Hindistan’da uzun süre ahbaplık ettiğim bir şıh vardı. Dergahı, öğretisi, ekolü vardı Şeyh Şerif Mahbub’un. Yalınayaktı hep. Beyaz sakalları şalvarının uçkuruna kadar uzanıyordu. Yaşı 80-90 arasındaydı.
Ciltlerle kitaplar yazmıştı. Çok da meşguldü. Toplantılara, konferanslara giderdi.
Koyu Müslüman, Hıristiyan, Hindu ve de Budist’ti.
Şimdi bu ne demek?
Evet. İnançları birleştirmiş sanki yeni bir din oluşturmuştu.
Adam böyle yapmıştı işte. Dinler inançların kurumsallaşmış şekli değil mi.
Önemli olan inanmak. Bilerek, içten ve hilesiz, art düşüncesiz inanmak.
Hayatının ayrıntılarını çokça konuştuğumuz, evinde albümlerini karıştırdığımız olmuştu. Söylediklerinde ve yaptıklarında samimiydi. Geçmişi ve yazdıklarıyla bunu kanıtlıyordu .

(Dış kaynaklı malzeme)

(** * 1c-buddy chat UI: the document rendering pipeline

    A shallow embedding of
      - [app/chat/static/markdown.js] (the Markdown renderer and, in the
        same file, the BSL highlighter),
      - [app/chat/static/xml.js] (the XML highlighter),
      - [sanitizeMermaidCode] of [app/chat/static/app.js],
    and the properties of the rendering pipeline proved about it.

    JavaScript strings are sequences of UTF-16 code units; regular
    expressions without the [u] flag and [code[i]] work on code units.
    A string is therefore a [list N] here.

    Comments quote the patterns of the sources; where a pattern has a star
    next to a parenthesis, the quotation puts a space between the two. *)

From Stdlib Require Import String Ascii.
From Stdlib Require Import List NArith ZArith Bool Arith Lia DecimalNat.
Import ListNotations.

Set Implicit Arguments.

(* ================================================================== *)
(** * Strings of UTF-16 code units *)
(* ================================================================== *)

Definition char := N.
Bind Scope N_scope with char.
Definition str := list char.

(** The string literals of this file are UTF-8 byte strings; [u] turns one
    into the code units the JavaScript engine sees. *)

Fixpoint bytes_of_string (s : string) : list N :=
  match s with
  | EmptyString => []
  | String a s' => N_of_ascii a :: bytes_of_string s'
  end.

Definition cont (b : N) : N := N.land b 63.

(** A code point as one code unit or a surrogate pair. *)
Definition units_of_code_point (cp : N) : str :=
  if (cp <? 65536)%N then [cp]
  else let v := (cp - 65536)%N in
       [(55296 + N.shiftr v 10)%N; (56320 + N.land v 1023)%N].

Fixpoint utf16_of_utf8 (bs : list N) : str :=
  match bs with
  | [] => []
  | b0 :: t0 =>
    if (b0 <? 128)%N then b0 :: utf16_of_utf8 t0
    else match t0 with
    | [] => []
    | b1 :: t1 =>
      if (b0 <? 224)%N then
        (N.shiftl (N.land b0 31) 6 + cont b1)%N :: utf16_of_utf8 t1
      else match t1 with
      | [] => []
      | b2 :: t2 =>
        if (b0 <? 240)%N then
          (N.shiftl (N.land b0 15) 12 + N.shiftl (cont b1) 6 + cont b2)%N
            :: utf16_of_utf8 t2
        else match t2 with
        | [] => []
        | b3 :: t3 =>
          units_of_code_point
            (N.shiftl (N.land b0 7) 18 + N.shiftl (cont b1) 12
             + N.shiftl (cont b2) 6 + cont b3)%N ++ utf16_of_utf8 t3
        end
      end
    end
  end.

Definition u (s : string) : str := utf16_of_utf8 (bytes_of_string s).

Definition ch (a : ascii) : char := N_of_ascii a.
Arguments ch : simpl never.

Definition c_tab : char := 9%N.
Definition c_nl : char := 10%N.
Definition c_cr : char := 13%N.
Definition c_dquote : char := 34%N.
Definition c_squote : char := 39%N.
Definition c_sect : char := 167%N.        (* the section sign of the markers *)

Definition ceqb (a b : char) : bool := N.eqb a b.
Arguments ceqb : simpl never.
Definition in_range (lo hi c : char) : bool := (lo <=? c)%N && (c <=? hi)%N.

Fixpoint str_eqb (a b : str) : bool :=
  match a, b with
  | [], [] => true
  | x :: a', y :: b' => ceqb x y && str_eqb a' b'
  | _, _ => false
  end.

Definition opt_ceqb (a b : option char) : bool :=
  match a, b with
  | Some x, Some y => ceqb x y
  | None, None => true
  | _, _ => false
  end.

(** A string in a condition: the empty string is falsy. *)
Definition truthy (s : str) : bool :=
  match s with
  | [] => false
  | _ :: _ => true
  end.

(** [code[i]]: [None] stands for [undefined]. *)
Definition idx (code : str) (i : nat) : option char := nth_error code i.

(** [code[i] === c] *)
Definition idx_is (code : str) (i : nat) (c : char) : bool :=
  opt_ceqb (idx code i) (Some c).

(** [s.slice(i, j)] for [0 <= i], [0 <= j]. *)
Definition slice (s : str) (i j : nat) : str := firstn (j - i) (skipn i s).


Fixpoint starts_with (p s : str) : bool :=
  match p, s with
  | [], _ => true
  | x :: p', y :: s' => ceqb x y && starts_with p' s'
  | _ :: _, [] => false
  end.

(** [true] when [p] occurs in [s] as a substring. *)
Fixpoint includes (p s : str) : bool :=
  starts_with p s ||
  match s with
  | [] => false
  | _ :: s' => includes p s'
  end.

(** [s.indexOf(p, from)] on the suffix [rest] that starts at [from]. *)
Fixpoint index_from (p rest : str) (from : nat) : option nat :=
  if starts_with p rest then Some from
  else match rest with
       | [] => None
       | _ :: rest' => index_from p rest' (S from)
       end.

Definition indexOf (s p : str) (from : nat) : option nat :=
  index_from p (skipn from s) from.

(** ** Character classes of the engine *)

(** WhiteSpace and LineTerminator code units: [\s] and [trim]. *)
Definition isSpace (c : char) : bool :=
  in_range 9 13 c || ceqb c 32 || ceqb c 160 || ceqb c 5760
  || in_range 8192 8202 c || ceqb c 8232 || ceqb c 8233 || ceqb c 8239
  || ceqb c 8287 || ceqb c 12288 || ceqb c 65279.

Arguments isSpace : simpl never.

Definition isLineTerminator (c : char) : bool :=
  ceqb c 10 || ceqb c 13 || ceqb c 8232 || ceqb c 8233.

Definition isDigit (c : char) : bool := in_range 48 57 c.

(** [\w] *)
Definition isAsciiWord (c : char) : bool :=
  in_range 65 90 c || in_range 97 122 c || isDigit c || ceqb c 95.

(** [toUpperCase] and [toLowerCase] of one code unit, on the letters the
    sources use: Latin and the Cyrillic block (with the small letters of
    Cyrillic Extended-C whose capital is in the basic block); every other
    code unit is left as it is. *)
Definition toUpper1 (c : char) : char :=
  if in_range 97 122 c then (c - 32)%N
  else if in_range 1072 1103 c then (c - 32)%N
  else if in_range 1104 1119 c then (c - 80)%N
  else if ceqb c 7296 then 1042%N
  else if ceqb c 7297 then 1044%N
  else if ceqb c 7298 then 1054%N
  else if ceqb c 7299 then 1057%N
  else if ceqb c 7300 then 1058%N
  else if ceqb c 7301 then 1058%N
  else if ceqb c 7302 then 1066%N
  else c.

Definition toLower1 (c : char) : char :=
  if in_range 65 90 c then (c + 32)%N
  else if in_range 1040 1071 c then (c + 32)%N
  else if in_range 1024 1039 c then (c + 80)%N
  else c.

Definition toLowerCase (s : str) : str := map toLower1 s.
Definition toUpperCase (s : str) : str := map toUpper1 s.

(** [s.trim()], [s.trimEnd()] *)
Fixpoint trimStart (s : str) : str :=
  match s with
  | c :: s' => if isSpace c then trimStart s' else s
  | [] => []
  end.

Definition trimEnd (s : str) : str := rev (trimStart (rev s)).
Definition trim (s : str) : str := trimEnd (trimStart s).

(** [parts.join(sep)] *)
Fixpoint join (sep : str) (parts : list str) : str :=
  match parts with
  | [] => []
  | [p] => p
  | p :: rest => p ++ sep ++ join sep rest
  end.

(** [s.split(c)] for a one-character separator. *)
Fixpoint split_char_aux (c : char) (cur : str) (s : str) : list str :=
  match s with
  | [] => [rev cur]
  | x :: s' => if ceqb x c then rev cur :: split_char_aux c [] s'
               else split_char_aux c (x :: cur) s'
  end.

Definition split_char (c : char) (s : str) : list str := split_char_aux c [] s.

(** [s.replace(/c/g, r)] for a one-character pattern and a replacement
    without [$]. *)
Definition replace_char (c : char) (r : str) (s : str) : str :=
  flat_map (fun x => if ceqb x c then r else [x]) s.

(** [String(n)] for a non-negative integer index: its decimal digits. *)
Fixpoint chars_of_uint (d : Decimal.uint) : str :=
  match d with
  | Decimal.Nil => []
  | Decimal.D0 d' => 48%N :: chars_of_uint d'
  | Decimal.D1 d' => 49%N :: chars_of_uint d'
  | Decimal.D2 d' => 50%N :: chars_of_uint d'
  | Decimal.D3 d' => 51%N :: chars_of_uint d'
  | Decimal.D4 d' => 52%N :: chars_of_uint d'
  | Decimal.D5 d' => 53%N :: chars_of_uint d'
  | Decimal.D6 d' => 54%N :: chars_of_uint d'
  | Decimal.D7 d' => 55%N :: chars_of_uint d'
  | Decimal.D8 d' => 56%N :: chars_of_uint d'
  | Decimal.D9 d' => 57%N :: chars_of_uint d'
  end.

Definition string_of_nat (n : nat) : str := chars_of_uint (Nat.to_uint n).

(* ================================================================== *)
(** * Regular expressions

    The regular expressions of the sources, as syntax trees, and the
    backtracking matcher of the JavaScript engine for them (no [u] flag:
    code units; [i] compares canonicalized code units; [m] lets [^] and
    [$] match at line terminators). *)
(* ================================================================== *)

Definition ranges := list (char * char).

Inductive regex : Type :=
| REmpty
| RChar (c : char)
| RSet (neg : bool) (rs : ranges)            (* [...] and [^...] *)
| RDot                                        (* . *)
| RSeq (a b : regex)
| RAlt (a b : regex)
| RRep (greedy : bool) (min : nat) (max : option nat) (a : regex)
| RGroup (n : nat) (a : regex)               (* the n-th capturing group *)
| RBol                                        (* ^ *)
| REol                                        (* $ *)
| RWordB                                      (* \b *)
| RAhead (neg : bool) (a : regex)            (* (?=a) and (?!a) *)
| RBehind (neg : bool) (rs : ranges).        (* (?<=[...]) and (?<![...]) *)

Record flags : Type := { icase : bool; multiline : bool }.

Definition f_none : flags := {| icase := false; multiline := false |}.
Definition f_i : flags := {| icase := true; multiline := false |}.
Definition f_m : flags := {| icase := false; multiline := true |}.

Definition in_ranges (rs : ranges) (c : char) : bool :=
  existsb (fun r => in_range (fst r) (snd r) c) rs.
Arguments in_ranges : simpl never.

(** Small letters outside the basic block whose capital is in it. *)
Definition extended_c (U : char) : list char :=
  if ceqb U 1042 then [7296%N]
  else if ceqb U 1044 then [7297%N]
  else if ceqb U 1054 then [7298%N]
  else if ceqb U 1057 then [7299%N]
  else if ceqb U 1058 then [7300%N; 7301%N]
  else if ceqb U 1066 then [7302%N]
  else [].

(** The code units with the canonical form of [c] under the [i] flag. *)
Definition variants (c : char) : list char :=
  let U := toUpper1 c in U :: toLower1 U :: extended_c U.

Definition char_match (fl : flags) (x y : char) : bool :=
  if icase fl then ceqb (toUpper1 x) (toUpper1 y) else ceqb x y.

Definition set_match (fl : flags) (neg : bool) (rs : ranges) (y : char) : bool :=
  xorb neg (if icase fl then existsb (in_ranges rs) (variants y)
            else in_ranges rs y).

(** Captures: group number and the slice it matched last. *)
Definition caps := list (nat * (nat * nat)).

Definition mres := option (nat * caps).

Section Matcher.
Variable fl : flags.
Variable input : str.

Definition kont := nat -> caps -> mres.

(** The iterations of [a{min,}] past the mandatory ones. An iteration
    that matches the empty string is refused. *)
Fixpoint loopRep (body : nat -> caps -> kont -> mres) (greedy : bool)
         (fuel : nat) (max : option nat) (i : nat) (c : caps) (k : kont)
  : mres :=
  match fuel with
  | O => k i c
  | S fuel' =>
    match max with
    | Some O => k i c
    | _ =>
      let max' := match max with Some n => Some (pred n) | None => None end in
      let again (_ : unit) :=
        body i c (fun j c' =>
          if j <=? i then None else loopRep body greedy fuel' max' j c' k) in
      if greedy then
        match again tt with
        | Some r => Some r
        | None => k i c
        end
      else
        match k i c with
        | Some r => Some r
        | None => again tt
        end
    end
  end.

Fixpoint minRep (body : nat -> caps -> kont -> mres) (min : nat)
         (i : nat) (c : caps) (k : kont) : mres :=
  match min with
  | O => k i c
  | S min' => body i c (fun j c' => minRep body min' j c' k)
  end.

Definition isWordAt (i : nat) : bool :=
  match idx input i with
  | Some y => isAsciiWord y
  | None => false
  end.

Definition isWordBefore (i : nat) : bool :=
  match i with
  | O => false
  | S p => isWordAt p
  end.

Definition atBol (i : nat) : bool :=
  match i with
  | O => true
  | S p => multiline fl &&
           match idx input p with
           | Some y => isLineTerminator y
           | None => false
           end
  end.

Şeyh Mahbub, çocuğu olmayan bir aileye, tanrının hediyesi olmuş. Aile, eğer çocukları olursa onu tanrıya kurban edeceklerine dair söz vermiş. Adakta bulunmuş yani.
Ve Mahbub bebek, tanrı tarafından onlara verilmiş.
Şimdi buyur kurban et bakalım. O kadar istiyorsun ve sonunda isteğin gerçekleşiyor. Ama neye karşılık. Tanrıya kurban etme koşuluyla.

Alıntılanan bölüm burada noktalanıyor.